INSTITUTION DE LA RELIGION CHRÉTIENNE, Jean Calvin Fiche de lecture
Le nombre des éditions de l'Institution de la religion chrétienne témoigne du succès de l'ouvrage, dès sa sortie en 1536 : vingt éditions en latin et dix-sept en français, jusqu'à la fin du siècle, outre une bonne vingtaine d'éditions en d'autres langues. Ce manuel, devenu la somme de la théologie réformée, a pour auteur un autodidacte en théologie : le juriste Jean Calvin (1509-1564), humaniste fraîchement conquis par le message de Luther et des prédicateurs de la Réforme allemande et suisse, réfugié à Bâle pour échapper aux poursuites antihérétiques déclenchées en France fin 1534. L'ouvrage, dont la première version en français paraît en 1541, était d'abord destiné à ses compatriotes français attirés par les idées nouvelles, mais dépourvus de cadres intellectuels et ecclésiaux, contraints qu'ils étaient à la clandestinité, du fait de l'hostilité de tous les pouvoirs engagés pour la défense de l'Église traditionnelle. Au fil des éditions et des traductions, l'Institution a changé de forme et conquis d'autres publics.
Premières formes
La première édition, publiée à Bâle en 1536, se présente comme un gros catéchisme, 524 pages de petit format : le titre lui-même, Institutio, signifie à la fois instruction et commencement. En ouverture, une épître au roi François Ier supposé mal informé, où Calvin fait l'apologie de la doctrine exposée qui est celle-même de la parole de Dieu. L'exposé de cette doctrine est structuré en six chapitres. Les quatre premiers suivent le plan des Catéchismes de Luther (1529) : la Loi (explication du Décalogue), la foi (explication du Credo), la prière (explication de l'Oraison dominicale), les sacrements (baptême et cène). S'y ajoutent deux chapitres : l'un sur les « faux sacrements » (confirmation, pénitence, extrême-onction, ordre, mariage), l'autre sur la « liberté chrétienne », l'Église et l'État. La théologie qui s'y affirme est directement inspirée de Luther et de Melanchthon, comme aussi, sur la cène notamment, des réformateurs des villes, critiquant les « inventions » de la messe. Le succès de ce livre de poche est rapide : en un an, l'édition est épuisée. Il vaut à Calvin d'être retenu à Genève en vue d'y organiser la Réforme.

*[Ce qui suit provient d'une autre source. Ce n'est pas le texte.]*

Lemma order_modules_keeps :
  preserves (agree f) (order_modules toposort).
Proof.
  unfold order_modules.
  apply (preserves_try_except (agree f));
    (apply (preserves_bind (agree f));
       [apply collect_dependencies_keeps | intros d];
     apply (preserves_bind (agree f));
       [apply (preserves_lift_exn (agree f)) | intros ro];
     apply (preserves_bind (agree f));
       [apply compute_reachability_keeps | intros _];
     apply (preserves_ret (agree f))).
Qed.
End Kept.

Lemma module_states_insert (s : t) (mid : string) (m m' : Mod.t) :
  _modules s !! mid = Some m →
  Mod._state m' = Mod._state m →
  Mod._input_slots m' = Mod._input_slots m →
  module_states (with_modules (<[mid := m']> (_modules s)) s)
  = module_states s.
Proof.
  intros Hm Hstate Hslots. unfold module_states. cbn.
  rewrite fmap_insert, Hstate, Hslots. apply insert_id.
  by rewrite lookup_fmap, Hm.
Qed.

Lemma update_frame_insert (s : t) (mid : string) (m m' : Mod.t) :
  _modules s !! mid = Some m →
  Mod._state m' = Mod._state m →
  Mod._input_slots m' = Mod._input_slots m →
  (fun s => (bookkeeping s, _valid s, module_states s))
    (with_modules (<[mid := m']> (_modules s)) s)
  = (bookkeeping s, _valid s, module_states s).
Proof.
  intros Hm Hstate Hslots. cbn beta.
  by rewrite (module_states_insert s mid m m' Hm Hstate Hslots).
Qed.

Lemma fill_run_list_keeps (i : Z) (runorder : list string) :
  preserves (agree (fun s => (bookkeeping s, _valid s, module_states s)))
            (fill_run_list i runorder).
Proof.
  set (f := fun s => (bookkeeping s, _valid s, module_states s)).
  revert i. induction runorder as [|mid rest IH]; intros i;
    cbn [fill_run_list].
  - apply (preserves_ret (agree f)).
  - apply (preserves_bind (agree f)).
    { apply preserves_on_module. intros s m Hm.
      by apply (update_frame_insert s mid m). }
    intros _. apply (preserves_bind (agree f)).
    { by apply (preserves_modify (agree f)). }
    intros _. apply (preserves_bind (agree f)); [| intros _; apply IH].
    apply preserves_on_module. intros s m Hm.
    by apply (update_frame_insert s mid m).
Qed.

Lemma fill_run_list_appends (i : Z) (runorder : list string) (s s' : t) :
  fill_run_list i runorder s = Ok tt s' →
  _run_list s' = _run_list s ++ runorder.
Proof.
  revert i s. induction runorder as [|mid rest IH]; intros i s;
    cbn [fill_run_list].
  - intros [= <-]. by rewrite app_nil_r.
  - intros Hrun.
    apply bind_Ok_inv in Hrun as ([] & s1 & H1 & Hrun).
    apply bind_Ok_inv in Hrun as ([] & s2 & H2 & Hrun).
    apply bind_Ok_inv in Hrun as ([] & s3 & H3 & Hrun).
    apply IH in Hrun. rewrite Hrun.
    apply (preserves_Ok (agree _run_list)) in H1;
      [| by apply preserves_on_module].
    apply (preserves_Ok (agree _run_list)) in H3;
      [| by apply preserves_on_module].
    injection H2 as <-. unfold agree in *. rewrite H3. cbn. rewrite H1.
    by rewrite <- (assoc_L (++)).
Qed.

Lemma validate_loop_keeps {B} (f : t → B) (mids : list string)
      (valid : bool) :
  (∀ mods s, f (with_modules mods s) = f s) →
  preserves (agree f) (validate_loop validate_outputs mids valid).
Proof.
  intros Hf. revert valid. induction mids as [|mid rest IH]; intros valid;
    cbn [validate_loop].
  - apply (preserves_ret (agree f)).
  - apply (preserves_bind (agree f)); [| intros ok; apply IH].
    apply preserves_on_module. intros s m _. apply Hf.
Qed.

Lemma validate_Ok_inv (s s' : t) (ok : bool) :
  validate validate_outputs s = Ok ok s' →
  _valid s' = ok
  ∧ bookkeeping s' = bookkeeping s ∧ _run_list s' = _run_list s
  ∧ (_valid s = true → s' = s).
Proof.
  unfold validate. intros Hrun.
  apply bind_Ok_inv in Hrun as (self & s0 & [= <- <-] & Hrun).
  apply bind_Ok_inv in Hrun as ([] & s1 & Hbody & Hrun).
  unfold_M in Hrun. injection Hrun as <- <-.
  destruct (_valid s) eqn:Hvalid; cbn [negb] in Hbody.
  - injection Hbody as <-. done.
  - apply bind_Ok_inv in Hbody as (valid & s2 & Hloop & Hbody).
    injection Hbody as <-. cbn.
    apply (preserves_Ok (agree (fun s => (bookkeeping s, _run_list s))))
      in Hloop; [| by apply validate_loop_keeps].
    unfold agree in Hloop. cbn beta in Hloop.
    pose proof (f_equal fst Hloop) as Hbook.
    pose proof (f_equal snd Hloop) as Hlist.
    split; [done |]. split; [exact Hbook |]. split; [exact Hlist | done].
Qed.

End UpdateModules.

Pour l'édition suivante, publiée en 1539, Calvin adopte un plan nouveau, plus dynamique, proche de celui des Loci communes de Melanchthon (1521) : les textes du Décalogue, du Credo et de l'Oraison dominicale ne sont plus juxtaposés, mais insérés dans un parcours en dix-sept chapitres : de la connaissance de Dieu à la connaissance de l'homme, à travers l'histoire du salut, à la fois collective et individuelle, selon l'Épître aux Romains. Cette fois, les thèmes de la justification par la foi, de l'alliance ancienne et nouvelle, de l'élection (prédestination) apparaissent au cœur de la construction théologique. Par rapport à la première édition, celle-ci s'est enrichie de nombre de citations scripturaires et patristiques (au premier rang, Augustin, puis Jean Chrysostome). Quant aux chapitres sur l'Église et sur la « vie chrétienne », ils portent la marque de Martin Bucer, que Calvin côtoie à Strasbourg depuis 1538 : l'accent est mis sur la discipline ecclésiastique et sur l'éthique individuelle et communautaire. Ils portent en même temps la marque de la nouvelle expérience pastorale de Calvin, avec l'articulation constante de la doctrine et de la pratique.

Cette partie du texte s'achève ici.